In 2003, the City of Cape Town committed to implementing a Biodiversity Strategy. This Strategy
requires, amongst others, that a Biodiversity Network be established to enable the conservation of Critical Biodiversity Areas. These areas represent the minimum amount of terrestrial and freshwater habitat that is required to meet the City’s biodiversity conservation targets. An iterative systematic conservation planning process, which started in 2001, has established biodiversity conservation targets and the identification and prioritisation of the Biodiversity Network.
In summary, area-based targets, for representation of vegetation type and species, were set based on the revised City Vegetation Map (habitat type and distribution) and species database (Protea Atlas, CREW and SaS species locality data), the revised remnant layer (remaining natural habitat areas or Natural Habitat Remnants (NHRs)) and an analysis of areas considered to be conserved within the City (existing Protected Areas). A GIS-based analysis was undertaken (using agreed key criteria of Irreplaceability, habitat condition, size of NHR, percentage contribution to meeting target and vegetation type diversity) to select remnants that would best meet conservation targets for each vegetation type. The extent to which this coarse filter selection, based on vegetation targets, catered for the conservation of the species targets, was then assessed. Additional NHRs were then selected in order to ensure that species targets also were met.
The methodology applied in the identification of the City’s Biodiversity Network conforms to
accepted systematic conservation planning methodology and used C-Plan as well as other GIS software packages such as Marxan, designed and adapted for conservation planning.
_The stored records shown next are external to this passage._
Lemma low_timer_waits_a_cycle_witness :
  exists waited,
    poll 1000 NoTimeout 0 (mkCycle true None (Some 1300) (Some 1) 1301 0 0 0)
    = (waited ++ [High 1301; Io 1301; Hooks 1301], 0, 1300)
    /\ poll 1302 NoTimeout 1300 (mkCycle true None (Some 1300) (Some 0) 1302 0 0 1)
    = ([SetTimer 0; Wait false; High 1302; Io 1302; Low 1302; Hooks 1302], 1, 0).
Proof. apply (low_timer_waits_a_cycle 1000 1300 1301 1302 0 0); [lia | vm_compute; done | lia | lia]. Defined.

(** ** Starting and stopping *)

(** The runner is blocked, nothing notifies it, and the stopper did not find the
    reactor open after it closed it. *)
Definition asleep (s : system) : Prop :=
  notify_ s = 0 /\ (exists i, run_pc s = RBlocked i)
  /\ match stop_pc s with
     | SStart | SCheck | SClose => state_ s = Open
     | SStop | SWake => state_ s = Closed
     | SJoin => True
     | SNotify | SDone => False
     end.

Lemma asleep_step l s : (forall work, l <> Event work) -> asleep s -> asleep (exec l s).
Proof.
  intros Hl (Hn & (i & Hr) & Hs). destruct s as [st x n r p]. cbn in *. subst n r.
  destruct l as [work | | work]; [by repeat split; [exists i |] | | by destruct (Hl work)].
  destruct p; subst; try done; by repeat split; cbn; eauto.
Qed.

(** C13: Stopping does not wake the reactor: when the thread of the reactor is blocked in
    a cycle without a time limit, a runner that is destroyed closes the state before
    it wakes the reactor, which is then skipped; in every interleaving without
    another event the reactor stays blocked and the join never returns. *)
Theorem stop_does_not_wake (i : Z) (ls : list label) :
  Forall (fun l => forall work, l <> Event work) ls ->
  let s := run ls (mkSystem false Open 0 (RBlocked i) SStart) in
  run_pc s = RBlocked i /\ notify_ s = 0 /\ stop_pc s <> SDone.
Proof.
  intros Hls s. assert (asleep s /\ run_pc s = RBlocked i) as [(Hn & _ & Hs) Hr].
  { unfold s. assert (asleep (mkSystem false Open 0 (RBlocked i) SStart)) as H0 by (by repeat split; eauto).
    assert (run_pc (mkSystem false Open 0 (RBlocked i) SStart) = RBlocked i) as H1 by done. revert H0 H1.
    generalize (mkSystem false Open 0 (RBlocked i) SStart). induction Hls as [|l ls Hl Hls IH]; intros s0 H0 H1; [done|].
    apply IH; [by apply asleep_step|]. destruct H0 as (Hn & _). destruct l as [work | | work]; [| |by destruct (Hl work)].
    - cbn. unfold run_step. by rewrite H1, Hn.
    - cbn. unfold stop_step, stop, wakeup. rewrite H1. repeat case_match; done. }
  split; [done|]. split; [done|]. intros E. by rewrite E in Hs.
Qed.

Lemma stop_does_not_wake_witness :
  let s := run [Stop; Run false; Stop; Stop; Stop; Stop; Stop; Run true] (mkSystem false Open 0 (RBlocked 100) SStart) in
  run_pc s = RBlocked 100 /\ notify_ s = 0 /\ stop_pc s <> SDone.
Proof.
  apply (stop_does_not_wake 100 [Stop; Run false; Stop; Stop; Stop; Stop; Stop; Run true]).
  by rewrite !Forall_cons.
Defined.

(** The stop came before the start. *)
Definition unstopped (s : system) : Prop :=
  stop_ s = false
  /\ match stop_pc s with SStart | SCheck | SClose | SStop => False | _ => True end
  /\ match run_pc s with RClosing | RClosed | RDone => False | _ => True end.

(** A stop that comes before the start is lost: when a runner is destroyed before its
    thread has opened the reactor, the state is closed and nothing is stopped; in
    every interleaving, whatever events happen, the loop never ends and the join
    never returns. *)
Theorem early_stop_is_lost (ls : list label) :
  let s := run (Stop :: Stop :: ls) new_system in
  stop_ s = false /\ run_pc s <> RDone /\ stop_pc s <> SDone.
Proof.
  intros s. assert (unstopped s /\ stop_pc s <> SDone) as [(H1 & _ & H3) H4].
  { unfold s. cbn [run fold_left]. set (s0 := exec Stop (exec Stop new_system)).
    assert (unstopped s0 /\ stop_pc s0 <> SDone) as H0 by done. revert H0. generalize s0. clear s s0.
    induction ls as [|l ls IH]; intros s H0; [done|]. cbn [fold_left]. apply IH. clear IH.
    destruct s as [st x n r p], H0 as [(H1 & H2 & H3) H4]. cbn in *. subst st.
    destruct l as [work | | work].
    - destruct r; try done; cbn; unfold run_step; cbn; repeat case_match; done.
    - destruct p; try done; cbn; unfold stop_step; cbn; repeat case_match; subst; done.
    - destruct r; try done. }
  split; [done|]. split; [|done]. intros E. by rewrite E in H3.
Qed.

(** How many steps the runner has left once it is to stop. *)
Definition steps_left (r : runner) : option nat :=
  match r with RHead _ => Some 3%nat | RClosing => Some 2%nat | RClosed => Some 1%nat | RDone => Some 0%nat | _ => None end.
Definition stopping (n : nat) (s : system) : Prop :=
  stop_ s = true /\ (exists k, steps_left (run_pc s) = Some k /\ (k <= n)%nat)
  /\ match run_pc s with RClosed | RDone => state_ s = Closed | _ => True end.
Definition is_run (l : label) : bool := match l with Run _ => true | _ => false end.

Lemma stopping_step n l s : stopping n s -> stopping (if is_run l then n - 1 else n) (exec l s).
Proof.
  intros (Hst & (k & Hk & Hle) & Hs). destruct s as [st x m r p]. cbn in *. subst st. destruct l as [work | | work].
  - destruct r; try done; injection Hk as <-; (split; [done|]; split; [|done]); eexists; (split; [reflexivity|]); cbn [is_run]; lia.
  - cbn [is_run exec]. unfold stop_step, stop, wakeup. cbn.
    destruct p; repeat case_match; cbn; (split; [done|]); (split; [by exists k |]); destruct r; done.
  - destruct r; try done; (split; [done|]; split; [by exists k | done]).
Qed.

(** A stop that is seen ends the loop: once the flag is set and the reactor is at the
    head of its loop, in every interleaving the thread of the reactor is done after
    three of its own steps, and leaves the state closed. *)
Theorem stop_ends_the_loop (s : system) (ls : list label) :
  stop_ s = true -> (exists i, run_pc s = RHead i) -> (3 <= length (List.filter is_run ls))%nat ->
  run_pc (run ls s) = RDone /\ state_ (run ls s) = Closed.
Proof.
  intros Hs (i & Hi) Hn.
  assert (stopping (3 - length (List.filter is_run ls)) (run ls s)) as (_ & (k & Hk & Hle) & Hc).
  { assert (stopping 3 s) as H0 by (split; [done|]; rewrite Hi; split; [by exists 3%nat | done]).
    clear Hs Hi Hn. revert s H0. generalize 3%nat. induction ls as [|l ls IH]; intros n s H0; cbn [run fold_left List.filter].
    - by rewrite Nat.sub_0_r.
    - apply (stopping_step n l) in H0. apply IH in H0. destruct (is_run l); cbn [length]; [|done].
      by replace (n - S (length (List.filter is_run ls)))%nat with (n - 1 - length (List.filter is_run ls))%nat by lia. }
  destruct (run_pc (run ls s)); try done; cbn in Hk; injection Hk as <-; lia || done.
Qed.

Lemma stop_ends_the_loop_witness :
  let s := mkSystem true Closed 0 (RHead 7) SWake in
  let ls := [Stop; Run true; Event true; Run false; Stop; Run false] in
  run_pc (run ls s) = RDone /\ state_ (run ls s) = Closed.
Proof. apply stop_ends_the_loop; [done | by exists 7 | vm_compute; lia]. Defined.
Description of Critical Biodiversity Areas (CBAs)
CBAs (as defined by SANBI in the document “SANBI Guideline for Publishing Bioregional Plans”) are features critical for the conservation of biodiversity and maintenance of ecosystem functioning and should remain in a natural state as far as possible. CBAs must also include aquatic components, so it is imperative that results from an aquatic Species Conservation Assessment be integrated into the results of this terrestrial analysis. In the meantime, all natural wetlands are considered part of the Biodiversity Network. To assist in the development of these CBAs, each planning unit was characterized on the basis of:
- Reason for or stage of planning unit inclusion during the selection process
- Location in expert defined corridors
- Ecosystem status
- Planning unit condition (high, medium or restorable)
We combined the various groupings from the analysis into the following CBA categories:
| CBA Category |
CBA name |
| Protected |
Conservation Areas |
| CBA 1a |
Irreplaceable Core Flora sites |
| CBA 1b |
Irreplaceable High & Medium Condition sites |
| CBA 1c |
Minset High & Medium Condition sites |
| CBA 1d |
Irreplaceable Consolidation sites |
| CBA1e |
Connectivity sites |
| CBA 2 |
Restorable Irreplaceable sites |
| CESA 1a * |
Transformed sites of Conservation Significance |
| CESA 1b * |
Additional Wetlands, Rivers & Groundwater Recharge areas |
| Other Natural vegetation |
Unselected natural vegetation in high, medium or restorable condition |
| No Natural Habitat |
Unselected Transformed Sites |
* Indigenous vegetation remnants in the CESA 1a and CESA 1b categories are in the process of being identified and this information is not yet available.
Excerpts from a report done in February 2007 by Marlene
Laros & Associates – Sustainability Matters, working in
association with GISCOE (Pty) Ltd, entitled “City of
Cape Town: The Identification & Prioritisation of a
Biodiversity Network for the City of Cape Town”.